Lebe Deinen Traum – Mein Leben als Selbstversorger Teil 2 Das Abenteuer beginnt

Gastbeitrag von Robert, Ex-Banker und Selbstversorger

Wer den spannenden 1.Teil lesen möchte, kann dies gerne hier tun!

Das Grundstück und unser Haus

Das Auswandern in ein anderes Land kann Fluch und Segen zugleich sein, im Speziellen wenn die Fremdsprachenkenntnisse, «jedno pivo, prosim – ein Bier, bitte», nicht übersteigen. Aber das ist nur ein Teil, am Schlimmsten sind die Automatismen und Gewohnheiten, die einen so schön jahrelang begleitet haben.

Das Tschechien des Jahres 1999 war ganz anders als das, was man von der Schweiz her gewohnt war. Die Lebensmittelgeschäfte hatten ein überschaubares Warenangebot und mir völlig unbekannte Produktnamen. Dafür gab es Eisenwarengeschäfte mit Haushalts- und Gartenartikeln, die an Großmutters Zeit erinnerten, was sich jedoch noch als Glücksfall heraus stellen sollte. Der Gang durch die Amtsstuben, Finanzamt, Polizei, Anmeldeamt: Eine Geduldsprobe. Amtsstunden waren nur am Montag und Mittwoch, was zu sehr langen Wartezeiten- und Schlangen führte. Das zweites Wort, das ich sehr schnell lernte, war: „žádost“, was „ der Antrag“ bedeutet. Ohne den geht in Tschechien nämlich fast nichts.  An dem Wort žádost sieht man die komischen Zeichen über gewissen Buchstaben, diese können in einigen Fällen zu echten Zungenbrechern ausarten und waren für mich eine sehr hohe Herausforderung.

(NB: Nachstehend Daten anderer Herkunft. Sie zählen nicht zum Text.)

(* ===== verification/FleetBridge.v ===== *)
(** * The match side of the fleet link

    [src/plugins/match/readyup/fleet_bridge.cpp]: the assignment the platform gave this server, its messages
    ([match.assign], [match.update], [match.unassign], [cmd], drain), the state and the events sent back, the restore
    of a round, a failover's resume, the tick, and what a plugin reload keeps.  What the code reads from other
    components in a step is the record [Env]; what it does to them is a list of [Eff]s.  [Print] lines, chat texts'
    arguments, HUD cards, the registration of the handlers and the local store's fleet mode are left out.  The monad's [None] is a number conversion C++ leaves undefined. *)

From S2P Require Import Prelude CStr Double Json MergePatch MatchRules PauseState Ruleset SlotRegistry AdminCall ChatForward MatchConfig MapNames Midas Modes ReloadState FleetState.

Module Fb.
Import Fs.
#[local] Existing Instance ReloadFacts.WebhookMatchContext_eta.

(** ** The state *)

Record Result := { status : string; r_code : string; message : string; r_rev : Z; output : option string }.
Definition OkResult : Result := {| status := "ok"; r_code := EmptyString; message := EmptyString; r_rev := -1; output := None |}.
Definition Rejected (c m : string) : Result := {| status := "rejected"; r_code := c; message := m; r_rev := -1; output := None |}.
Definition Failed (c m : string) : Result := {| status := "failed"; r_code := c; message := m; r_rev := -1; output := None |}.

Record PendingKick := { k_at : double; k_message : string }.
Record ExecCapture := { x_ref : string; x_audit : string; x_epoch : Z; x_until : double; x_output : string }.
(** A restore that waits for a round boundary. *)
Record Restore := {
  needRoundEnd : bool; d_map : Z; d_round : Z; d_score1 : Z; d_score2 : Z; d_file : string; d_sha : string; d_by : string; d_reason : string; d_extra : Json }.
#[export] Instance Restore_eta : Eta Restore := fun r =>
  {| needRoundEnd := needRoundEnd r; d_map := d_map r; d_round := d_round r; d_score1 := d_score1 r; d_score2 := d_score2 r; d_file := d_file r;
     d_sha := d_sha r; d_by := d_by r; d_reason := d_reason r; d_extra := d_extra r |}.
#[export] Instance Assignment_eta : Eta Assignment := fun r =>
  {| active := active r; match_id := match_id r; epoch := epoch r; config_rev := config_rev r |}.
#[export] Instance ResumePlan_eta : Eta ResumePlan := fun r =>
  {| present := present r; from_epoch := from_epoch r; map_number := map_number r; round := round r; inline_backup := inline_backup r; file := file r;
     raw := raw r; sha256 := sha256 r; series_team1 := series_team1 r; series_team2 := series_team2 r; maps_done := maps_done r; sides := sides r;
     score_team1 := score_team1 r; score_team2 := score_team2 r; team1_side := team1_side r; map_stats := map_stats r;
     pause_after_restore := pause_after_restore r |}.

Der Grundstückskauf gestaltete sich um Einiges komplizierter als wir uns das ausgedacht hatten. Da war es einmal zu klein, dann die falsche Region, oder ein Fantasiepreis. Dann endlich nach einem dreiviertel Jahr hatten wir es gefunden, 1 Hektar mit ein paar vor dem Verfall stehenden Gebäuden und einer Scheune, das Ganze zu einem kleinen Hof geformt. Eine kleine tschechische Unsitte störte uns aber. Die eine Hinterseite eines Gebäudes war die Grundstückgrenze, nicht gerade das Optimum. Also Verhandlungen mit zwei verschiedenen Parteien, wenn – ja wenn da nicht noch ein weiterer Wunsch gewesen wäre. Eine Wiese mit ca.  3000 m² würde optimal zu unserem Objekt der Begierde passen. Also wenn schon, denn schon, wieder Verhandlungen mit drei Parteien. Auch diese Klippe meisterten wir und nach vier Wochen Warten auf die Grundstückübertragung, waren wir stolze Besitzer von einigen Hektaren, ein paar, dem Verfall nahestehenden Gebäuden, zwei Scheunen und zwei Trinkwasser Brunnen. 2.5 Hektaren planten wir zu bewirtschaften, den Rest haben wir verpachtet.

Die Nebengebäude teilrenovieren, unbrauchbare Wohngebäude abreißen, Grundstück einzäunen, ehemalige Äcker zu Wiesen umwandeln, ca. 2.500 Laub- und Nadelbäume setzen, das alles war viel Arbeit und die Zeit verging wie im Flug. Durch die körperliche Arbeit draußen, bekam der vom Wohlstand leicht verformte Körper wieder die Ausmasse und Kraft, die an frühere Zeiten erinnerten. Das Zurechtformen des Grundstückes nach unseren Vorstellungen war ein Knochenjob! Das stand so nicht in unserer Selbstversorger-Bibel. Und dann endlich, nach einer kaum enden wollenden Zeit, stand auch unser neues Zuhause. Große Küche, Speisekammer, einige Zimmer und zwei Holzöfen. Die Unabhängigkeit vom Gas- bzw. Öllieferanten. Freiheit!